MAKING AND BREAKING PROMISES

A promise can be exciting and ego building to make but sometimes a distressing impossibility to keep. A promise kept may bring a great deal of inner satisfaction, but a promise broken can be embarrassing and humiliating beyond expectation. Unnecessary promises are too easy to make. The supervisor with a great desire to build good relationships and to increase productivity is prone to make unnecessary promises.

John, a successful supervisor, was so impressed with one of his new employees during the first-month review that he promised the new employee all his support when the time came to appoint a new assistant. Two weeks later (much sooner than John expected), he was forced to appoint someone else as his assistant because the new employee had not served the ninety-day probation period necessary for eligibility. Having to go back on his promise put John in an awkward position. He paid a high price for breaking a promise he didn't need to make in the first place.

A promise is emotionally accepted. Promises made in a climate of excitement may appear different to you in the cold light of reality, but the changed perspective may not have reached your employees. They fail to understand that busy supervisors with many responsibilities can easily forget a promise even though it was sincerely made. In other words, the receiver sees and feels a promise differently from the giver. The supervisor who ignores this difference is asking for trouble.

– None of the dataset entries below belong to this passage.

(** The memory after a call, in every case. *)
Lemma set_policy_prev order l w st :
  order_ok order ->
  let m' := (set_policy_process order l w st).1 in
  (prev_white_set m', prev_black_set m') =
    set_policy_spec l w (prev_white_set st.1, prev_black_set st.1).
Proof.
  intros Ho. destruct st as [m k]. unfold set_policy_process, set_policy_spec.
  set (now := list_to_set l : gset string).
  destruct w; cbn [fst snd].
  - pose proof (purge_other_prev false (order 0%nat now) (prev_black_set m, false, k)) as Hp.
    destruct (purge_other _ _ _) as [[po' ch1] k1]. cbn in Hp.
    pose proof (add_new_changed false (prev_white_set m) (order 1%nat now) ch1 k1) as Ha.
    destruct (add_new _ _ _ _) as [ch2 k2]. cbn in Ha.
    pose proof (del_stale_changed false now (order 2%nat (prev_white_set m)) ch2 k2) as Hd.
    destruct (del_stale _ _ _ _) as [ch3 k3]. cbn in Hd |- *.
    rewrite order_list_to_set in Hp, Ha, Hd by done. rewrite Hp. f_equal.
    destruct ch3; [done|]. destruct (Hd eq_refl) as [-> ?]. destruct (Ha eq_refl). set_solver.
  - pose proof (purge_other_prev true (order 0%nat now) (prev_white_set m, false, k)) as Hp.
    destruct (purge_other _ _ _) as [[po' ch1] k1]. cbn in Hp.
    pose proof (add_new_changed true (prev_black_set m) (order 1%nat now) ch1 k1) as Ha.
    destruct (add_new _ _ _ _) as [ch2 k2]. cbn in Ha.
    pose proof (del_stale_changed true now (order 2%nat (prev_black_set m)) ch2 k2) as Hd.
    destruct (del_stale _ _ _ _) as [ch3 k3]. cbn in Hd |- *.
    rewrite order_list_to_set in Hp, Ha, Hd by done. rewrite Hp. f_equal.
    destruct ch3; [done|]. destruct (Hd eq_refl) as [-> ?]. destruct (Ha eq_refl). set_solver.
Qed.

(** A call that asks for what is remembered touches no file. *)
Lemma set_policy_noop order l w st :
  order_ok order ->
  set_policy_spec l w (prev_white_set st.1, prev_black_set st.1) =
    (prev_white_set st.1, prev_black_set st.1) ->
  (set_policy_process order l w st).2 = st.2.
Proof.
  intros Ho. destruct st as [m k]. unfold set_policy_process, set_policy_spec.
  destruct w; cbn [fst snd]; intros [= H1 H2].
  - rewrite purge_other_noop by (cbn [fst]; rewrite order_list_to_set by done; set_solver).
    rewrite add_new_noop by (rewrite order_list_to_set by done; set_solver).
    by rewrite del_stale_noop by (rewrite order_list_to_set by done; set_solver).
  - rewrite purge_other_noop by (cbn [fst]; rewrite order_list_to_set by done; set_solver).
    rewrite add_new_noop by (rewrite order_list_to_set by done; set_solver).
    by rewrite del_stale_noop by (rewrite order_list_to_set by done; set_solver).
Qed.

Lemma asked_tbl k w b : tbl false k = w -> tbl true k = b -> asked k = (w, b).
Proof. unfold tbl. destruct (asked k). simpl. by intros -> ->. Qed.

(** What is asked for after a call, and the notification. *)
Lemma set_policy_asked order l w st :
  order_ok order -> in_sync st ->
  let k' := (set_policy_process order l w st).2 in
  asked k' = set_policy_spec l w (asked st.2) /\ md5_before k' = md5_before st.2 /\
  (set_policy_spec l w (asked st.2) <> asked st.2 ->
   process_tried k' = process_tried st.2 ++ [default true (head (process_answers st.2))]).
Proof.
  intros Ho [Hk _]. destruct st as [m k]. cbn [fst snd] in *.
  assert (tbl false k = prev_white_set m) as Hw by (unfold tbl; by rewrite Hk).
  assert (tbl true k = prev_black_set m) as Hb by (unfold tbl; by rewrite Hk).
  pose proof (fun i s => order_list_to_set order i s Ho) as Hs.
  unfold set_policy_process, set_policy_spec. rewrite Hk. destruct w.
  - destruct (branch_spec false (list_to_set l) (prev_white_set m) (prev_black_set m) k _ _ _
                Hb Hw (Hs 0%nat _) (Hs 1%nat _) (Hs 2%nat _))
      as (po' & ? & ? & ? & ? & ch3 & k3 & -> & -> & -> & Hpo & Ht & Hn & (F1 & F2 & F3) & Hc).
    cbn [fst snd]. rewrite <- Hpo, <- (asked_tbl k3 _ _ Hn Ht).
    destruct ch3; cbn; rewrite ?F1, ?F2, ?F3; [done|]. destruct (Hc eq_refl) as [-> ->].
    split_and!; [done..|]. rewrite (asked_tbl k3 _ _ Hn Ht). congruence.
  - destruct (branch_spec true (list_to_set l) (prev_black_set m) (prev_white_set m) k _ _ _
                Hw Hb (Hs 0%nat _) (Hs 1%nat _) (Hs 2%nat _))
      as (po' & ? & ? & ? & ? & ch3 & k3 & -> & -> & -> & Hpo & Ht & Hn & (F1 & F2 & F3) & Hc).
    cbn [fst snd]. rewrite <- Hpo, <- (asked_tbl k3 _ _ Ht Hn).
    destruct ch3; cbn; rewrite ?F1, ?F2, ?F3; [done|]. destruct (Hc eq_refl) as [-> ->].
    split_and!; [done..|]. rewrite (asked_tbl k3 _ _ Ht Hn). congruence.
Qed.

(** Agreement and disjointness are preserved. *)
Lemma set_policy_in_sync order l w st :
  order_ok order -> in_sync st -> in_sync (set_policy_process order l w st).
Proof.
  intros Ho Hsync. destruct (set_policy_asked order l w st Ho Hsync) as [HT _].
  pose proof (set_policy_prev order l w st Ho) as Hprev. cbv zeta in Hprev, HT.
  destruct Hsync as [Hk Hdisj]. split; [by rewrite HT, Hk, Hprev|].
  unfold set_policy_spec in Hprev. destruct w; injection Hprev as -> ->; set_solver.
Qed.

(** ** What the module holds of what was asked *)

Lemma side_apply kind p r t :
  p ∈ side kind (apply_rule r t) <->
    if bool_decide (rule_entry r = (kind, p))
    then (match r with AddRule _ _ => True | DelRule _ _ => False end)
    else p ∈ side kind t.
Proof.
  destruct r as [kd q|kd q]; case_bool_decide as E; simpl in E.
  - injection E as -> ->. destruct kind; simpl; set_solver.
  - destruct kd, kind; simpl; [|done..|]; rewrite elem_of_union, elem_of_singleton;
      (split; [intros [H|H]; [done|congruence]|auto]).
  - injection E as -> ->. destruct kind; simpl; set_solver.
  - destruct kd, kind; simpl; [|done..|]; rewrite elem_of_difference, elem_of_singleton;
      (split; [tauto|intros H; split; [done|congruence]]).
Qed.

(** Of an entry the module holds what the last attempt about it asked for, if
    that one succeeded, and what it had before, if none was made. *)
Lemma held_entry kind p k :
  match last_try kind p k with
  | Some true => p ∈ side kind (kernel_table k) <-> p ∈ side kind (asked k)
  | Some false => True
  | None => p ∉ side kind (asked k)
            /\ (p ∈ side kind (kernel_table k) <-> p ∈ side kind (md5_before k))
  end.
Proof.
  unfold last_try, kernel_table, asked, md5_rt, replay.
  induction (md5_tried k) as [|[r ok] l IH] using rev_ind.
  { simpl. split; [by destruct kind; simpl; set_solver|done]. }
  unfold retain in *. rewrite !List.filter_app, !fmap_app, !foldl_app.
  cbn [List.filter fst snd fmap list_fmap foldl].
  set (held := foldl _ (md5_before k) _) in *. set (wanted := foldl _ _ (l.*1)) in *.
  pose proof (side_apply kind p r held) as Hh. pose proof (side_apply kind p r wanted) as Hw.
  destruct (bool_decide (rule_entry r = (kind, p))); [rewrite last_snoc|rewrite app_nil_r].
  - destruct ok; cbn; [|done]. tauto.
  - destruct (snd <$> last _) as [[]|]; [|done|]; destruct ok; cbn; tauto.
Qed.

(** No attempt failed and the module had nothing before. *)
Definition all_taken (k : proc_files) : Prop :=
  Forall (fun x => x.2 = true) (md5_tried k) /\ md5_before k = (∅, ∅).

Lemma all_taken_table k : all_taken k -> kernel_table k = asked k.
Proof.
  intros [Ht Hb]. unfold kernel_table, asked, md5_rt. rewrite Hb. do 2 f_equal. apply retain_true.
  by rewrite Forall_forall in Ht.
Qed.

Promises easy to keep are also easily forgotten. It is easy to convert a request into a promise and then promptly forget it. For example, an employee might ask you for a special favor such as requisitioning a new, inexpensive tool. If you don't do it immediately or write it down to remind yourself to do it later, you may forget it. The world won't end because of your neglect, but sooner or later your poor memory will cause you embarrassment and make it necessary to rebuild a relationship. Even small promises must be kept, and only the organized person who can follow through should make them. A broken promise may be labeled a lie.

How can you guard against making foolish promises you may not be able to keep? Tell the employee making the request that you can't promise, but you'll do everything in your power to make it come about. Such an approach helps you avoid making a promise, but it still enables you to support the employee. Don't permit yourself to be carried away by your own enthusiasm so that you make promises to create or maintain good relationships with employees.

Of course, you are not expected to avoid completely making promises. Sometimes you must and should make them. Try the following suggestions to help you keep them.

Write them down. You will have a much better chance of keeping promises if you write them in your notebook or on your desk calendar.

Admit you might forget. Tell the employee you intend to keep the promise but you would appreciate a reminder at the appropriate time. It puts some of the responsibility on the employee and helps ensure that you will keep the promise.

If possible, keep it now. If you can fulfill a promise before the day is over, do it. It is a mistake to postpone a promise that can be kept immediately.

If, in your role as a supervisor, you can learn to make few promises but keep those important ones you do make, you will avoid a common and costly mistake.